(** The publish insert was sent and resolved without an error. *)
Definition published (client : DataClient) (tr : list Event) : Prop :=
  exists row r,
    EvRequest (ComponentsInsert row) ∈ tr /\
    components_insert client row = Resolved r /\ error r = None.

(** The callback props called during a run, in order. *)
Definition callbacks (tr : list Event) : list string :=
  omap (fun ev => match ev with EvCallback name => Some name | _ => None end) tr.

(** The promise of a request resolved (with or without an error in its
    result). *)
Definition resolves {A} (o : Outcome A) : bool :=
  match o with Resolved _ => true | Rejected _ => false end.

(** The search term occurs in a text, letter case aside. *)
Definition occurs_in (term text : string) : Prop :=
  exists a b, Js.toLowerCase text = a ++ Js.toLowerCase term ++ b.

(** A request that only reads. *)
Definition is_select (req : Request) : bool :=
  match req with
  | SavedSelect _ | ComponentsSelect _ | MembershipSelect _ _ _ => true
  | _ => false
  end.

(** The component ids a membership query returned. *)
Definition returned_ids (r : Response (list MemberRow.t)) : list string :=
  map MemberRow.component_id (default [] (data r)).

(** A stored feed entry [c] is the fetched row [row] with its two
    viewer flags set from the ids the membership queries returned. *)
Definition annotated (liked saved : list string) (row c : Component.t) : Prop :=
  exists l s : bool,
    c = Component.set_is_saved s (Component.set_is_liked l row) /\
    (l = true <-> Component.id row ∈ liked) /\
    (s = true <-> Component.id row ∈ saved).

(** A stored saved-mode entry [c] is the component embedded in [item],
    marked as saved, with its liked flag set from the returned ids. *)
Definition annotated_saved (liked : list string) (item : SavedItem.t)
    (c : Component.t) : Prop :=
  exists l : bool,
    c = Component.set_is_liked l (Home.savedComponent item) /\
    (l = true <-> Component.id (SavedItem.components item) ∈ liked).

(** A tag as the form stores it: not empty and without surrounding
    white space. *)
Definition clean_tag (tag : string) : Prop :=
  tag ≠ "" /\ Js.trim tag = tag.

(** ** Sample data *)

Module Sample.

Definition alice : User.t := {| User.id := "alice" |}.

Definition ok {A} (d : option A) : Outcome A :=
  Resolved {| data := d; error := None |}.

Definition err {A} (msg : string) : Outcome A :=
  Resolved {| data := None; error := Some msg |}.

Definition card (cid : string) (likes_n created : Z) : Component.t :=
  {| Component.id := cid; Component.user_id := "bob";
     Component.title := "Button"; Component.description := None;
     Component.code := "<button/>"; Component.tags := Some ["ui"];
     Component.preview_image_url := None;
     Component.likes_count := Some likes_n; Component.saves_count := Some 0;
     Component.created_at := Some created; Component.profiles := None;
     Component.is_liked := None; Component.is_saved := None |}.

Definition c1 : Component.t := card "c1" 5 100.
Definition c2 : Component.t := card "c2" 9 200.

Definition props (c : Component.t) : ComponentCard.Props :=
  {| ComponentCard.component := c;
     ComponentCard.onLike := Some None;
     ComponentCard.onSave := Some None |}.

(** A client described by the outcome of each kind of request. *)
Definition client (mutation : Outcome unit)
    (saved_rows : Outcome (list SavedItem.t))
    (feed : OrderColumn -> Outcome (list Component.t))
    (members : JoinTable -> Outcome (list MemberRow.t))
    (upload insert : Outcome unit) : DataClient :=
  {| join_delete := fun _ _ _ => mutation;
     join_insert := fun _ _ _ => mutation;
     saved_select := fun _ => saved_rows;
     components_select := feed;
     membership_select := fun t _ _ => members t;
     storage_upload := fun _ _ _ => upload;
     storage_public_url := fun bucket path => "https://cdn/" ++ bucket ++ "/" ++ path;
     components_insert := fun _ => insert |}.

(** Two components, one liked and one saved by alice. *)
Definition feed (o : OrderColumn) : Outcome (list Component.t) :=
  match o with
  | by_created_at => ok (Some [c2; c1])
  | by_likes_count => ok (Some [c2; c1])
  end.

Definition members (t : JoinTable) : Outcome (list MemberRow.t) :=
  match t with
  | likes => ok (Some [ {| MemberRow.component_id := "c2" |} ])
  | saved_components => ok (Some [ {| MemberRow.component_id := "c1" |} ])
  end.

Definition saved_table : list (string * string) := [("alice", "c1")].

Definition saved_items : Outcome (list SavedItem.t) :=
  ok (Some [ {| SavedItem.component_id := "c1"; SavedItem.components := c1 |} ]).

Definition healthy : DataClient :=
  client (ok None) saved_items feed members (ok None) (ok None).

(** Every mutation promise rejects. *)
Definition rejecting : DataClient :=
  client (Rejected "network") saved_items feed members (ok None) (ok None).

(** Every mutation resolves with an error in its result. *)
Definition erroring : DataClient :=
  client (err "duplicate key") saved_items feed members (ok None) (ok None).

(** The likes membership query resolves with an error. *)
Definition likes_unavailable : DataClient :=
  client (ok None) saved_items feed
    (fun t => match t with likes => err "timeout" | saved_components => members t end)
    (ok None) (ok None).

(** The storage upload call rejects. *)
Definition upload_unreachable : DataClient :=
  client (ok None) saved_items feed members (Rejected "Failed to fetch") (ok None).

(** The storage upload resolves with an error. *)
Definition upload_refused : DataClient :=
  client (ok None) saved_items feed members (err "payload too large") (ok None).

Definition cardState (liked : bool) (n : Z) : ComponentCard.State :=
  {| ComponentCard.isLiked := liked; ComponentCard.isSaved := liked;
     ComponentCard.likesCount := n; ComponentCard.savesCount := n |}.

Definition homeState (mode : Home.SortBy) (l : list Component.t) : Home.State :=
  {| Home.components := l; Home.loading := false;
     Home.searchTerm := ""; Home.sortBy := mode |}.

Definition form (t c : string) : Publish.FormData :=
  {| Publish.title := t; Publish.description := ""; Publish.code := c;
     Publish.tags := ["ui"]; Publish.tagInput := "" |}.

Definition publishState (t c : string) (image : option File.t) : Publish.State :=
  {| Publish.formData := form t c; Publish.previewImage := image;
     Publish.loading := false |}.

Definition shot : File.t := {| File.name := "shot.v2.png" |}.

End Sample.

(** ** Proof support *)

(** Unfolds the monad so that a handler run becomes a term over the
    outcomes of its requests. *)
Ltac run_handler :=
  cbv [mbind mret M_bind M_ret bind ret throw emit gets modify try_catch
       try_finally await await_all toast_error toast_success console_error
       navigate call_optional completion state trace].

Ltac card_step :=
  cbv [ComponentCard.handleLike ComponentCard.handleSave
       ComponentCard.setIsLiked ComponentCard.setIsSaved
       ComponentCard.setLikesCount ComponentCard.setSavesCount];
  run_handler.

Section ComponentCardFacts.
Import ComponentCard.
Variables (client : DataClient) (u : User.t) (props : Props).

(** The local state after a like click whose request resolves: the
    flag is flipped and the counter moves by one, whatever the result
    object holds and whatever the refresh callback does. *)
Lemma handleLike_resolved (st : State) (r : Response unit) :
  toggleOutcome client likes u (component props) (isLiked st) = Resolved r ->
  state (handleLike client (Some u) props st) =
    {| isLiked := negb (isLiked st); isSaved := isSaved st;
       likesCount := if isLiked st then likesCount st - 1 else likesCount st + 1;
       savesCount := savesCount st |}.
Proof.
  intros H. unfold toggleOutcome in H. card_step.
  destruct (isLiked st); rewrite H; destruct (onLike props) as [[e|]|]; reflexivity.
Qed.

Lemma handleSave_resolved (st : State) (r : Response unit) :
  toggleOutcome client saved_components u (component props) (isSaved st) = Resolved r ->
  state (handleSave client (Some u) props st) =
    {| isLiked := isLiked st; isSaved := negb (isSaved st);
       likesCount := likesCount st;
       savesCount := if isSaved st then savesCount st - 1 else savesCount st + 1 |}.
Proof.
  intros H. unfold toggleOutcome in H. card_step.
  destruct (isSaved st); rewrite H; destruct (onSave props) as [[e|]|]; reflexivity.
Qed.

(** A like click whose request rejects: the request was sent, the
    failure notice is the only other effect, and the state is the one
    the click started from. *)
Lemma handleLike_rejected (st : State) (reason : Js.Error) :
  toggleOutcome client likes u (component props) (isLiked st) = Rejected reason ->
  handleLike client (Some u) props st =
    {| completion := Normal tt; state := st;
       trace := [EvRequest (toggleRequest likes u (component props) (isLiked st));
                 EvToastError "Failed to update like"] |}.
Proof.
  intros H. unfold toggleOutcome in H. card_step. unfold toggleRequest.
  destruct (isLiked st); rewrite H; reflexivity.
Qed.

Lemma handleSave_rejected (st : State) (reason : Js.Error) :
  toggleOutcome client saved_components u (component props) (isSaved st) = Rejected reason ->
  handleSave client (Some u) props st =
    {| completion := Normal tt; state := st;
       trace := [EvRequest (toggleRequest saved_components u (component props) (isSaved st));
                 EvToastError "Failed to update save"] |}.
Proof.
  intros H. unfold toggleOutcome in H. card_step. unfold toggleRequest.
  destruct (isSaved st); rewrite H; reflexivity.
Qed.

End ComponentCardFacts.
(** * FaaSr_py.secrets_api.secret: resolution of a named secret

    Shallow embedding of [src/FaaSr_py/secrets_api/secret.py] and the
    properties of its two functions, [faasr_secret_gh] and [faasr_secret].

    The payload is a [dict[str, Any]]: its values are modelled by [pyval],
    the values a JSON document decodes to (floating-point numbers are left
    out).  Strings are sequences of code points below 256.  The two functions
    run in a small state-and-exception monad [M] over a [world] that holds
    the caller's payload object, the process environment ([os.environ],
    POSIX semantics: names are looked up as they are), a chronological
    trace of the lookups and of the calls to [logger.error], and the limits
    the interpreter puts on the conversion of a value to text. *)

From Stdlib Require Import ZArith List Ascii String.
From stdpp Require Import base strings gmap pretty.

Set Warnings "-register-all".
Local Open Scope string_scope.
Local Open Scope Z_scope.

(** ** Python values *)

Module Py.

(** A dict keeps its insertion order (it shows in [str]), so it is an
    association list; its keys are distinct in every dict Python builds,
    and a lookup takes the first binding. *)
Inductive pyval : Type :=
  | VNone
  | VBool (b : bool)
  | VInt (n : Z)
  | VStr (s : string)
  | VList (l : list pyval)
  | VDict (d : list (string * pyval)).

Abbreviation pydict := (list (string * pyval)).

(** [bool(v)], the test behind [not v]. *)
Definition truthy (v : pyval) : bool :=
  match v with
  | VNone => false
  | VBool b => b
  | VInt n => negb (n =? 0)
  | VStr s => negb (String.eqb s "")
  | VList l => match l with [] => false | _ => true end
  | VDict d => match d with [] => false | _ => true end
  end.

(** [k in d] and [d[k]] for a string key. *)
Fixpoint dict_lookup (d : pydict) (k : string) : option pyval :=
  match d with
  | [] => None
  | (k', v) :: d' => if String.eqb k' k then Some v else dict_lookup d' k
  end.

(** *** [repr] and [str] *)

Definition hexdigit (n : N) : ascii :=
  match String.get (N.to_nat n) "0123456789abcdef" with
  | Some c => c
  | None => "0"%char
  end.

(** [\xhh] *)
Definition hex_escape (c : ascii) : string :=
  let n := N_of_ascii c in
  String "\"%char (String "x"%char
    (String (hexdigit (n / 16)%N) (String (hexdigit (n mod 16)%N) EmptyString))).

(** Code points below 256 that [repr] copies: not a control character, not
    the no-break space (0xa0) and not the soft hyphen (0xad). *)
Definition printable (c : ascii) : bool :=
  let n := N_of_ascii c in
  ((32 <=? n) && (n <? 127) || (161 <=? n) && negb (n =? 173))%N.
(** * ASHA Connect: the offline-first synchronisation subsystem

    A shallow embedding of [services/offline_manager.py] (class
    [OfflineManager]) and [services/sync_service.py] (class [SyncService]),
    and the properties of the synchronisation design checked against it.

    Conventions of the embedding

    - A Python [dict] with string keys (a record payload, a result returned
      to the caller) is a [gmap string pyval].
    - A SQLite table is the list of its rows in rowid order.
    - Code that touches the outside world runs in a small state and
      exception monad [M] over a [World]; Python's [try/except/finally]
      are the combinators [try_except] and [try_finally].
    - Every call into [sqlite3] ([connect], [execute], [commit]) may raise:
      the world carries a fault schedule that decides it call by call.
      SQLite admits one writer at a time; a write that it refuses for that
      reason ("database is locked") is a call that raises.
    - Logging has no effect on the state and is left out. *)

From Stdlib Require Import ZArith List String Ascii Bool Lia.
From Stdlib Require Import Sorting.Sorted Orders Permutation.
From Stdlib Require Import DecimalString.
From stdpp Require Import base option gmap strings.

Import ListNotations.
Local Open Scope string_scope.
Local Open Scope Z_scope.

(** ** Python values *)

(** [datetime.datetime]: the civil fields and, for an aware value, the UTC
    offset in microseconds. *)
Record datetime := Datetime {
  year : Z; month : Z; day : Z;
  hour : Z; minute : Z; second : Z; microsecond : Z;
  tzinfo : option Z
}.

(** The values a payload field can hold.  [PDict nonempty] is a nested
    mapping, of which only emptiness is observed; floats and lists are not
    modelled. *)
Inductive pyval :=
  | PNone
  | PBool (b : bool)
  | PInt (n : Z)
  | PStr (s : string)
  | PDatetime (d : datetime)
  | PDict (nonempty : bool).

|---|

Task description:
Every line that contains "EvRequest" should be copied out of the data.

Result of the task:
    EvRequest (ComponentsInsert row) ∈ tr /\
       trace := [EvRequest (toggleRequest likes u (component props) (isLiked st));
       trace := [EvRequest (toggleRequest saved_components u (component props) (isSaved st));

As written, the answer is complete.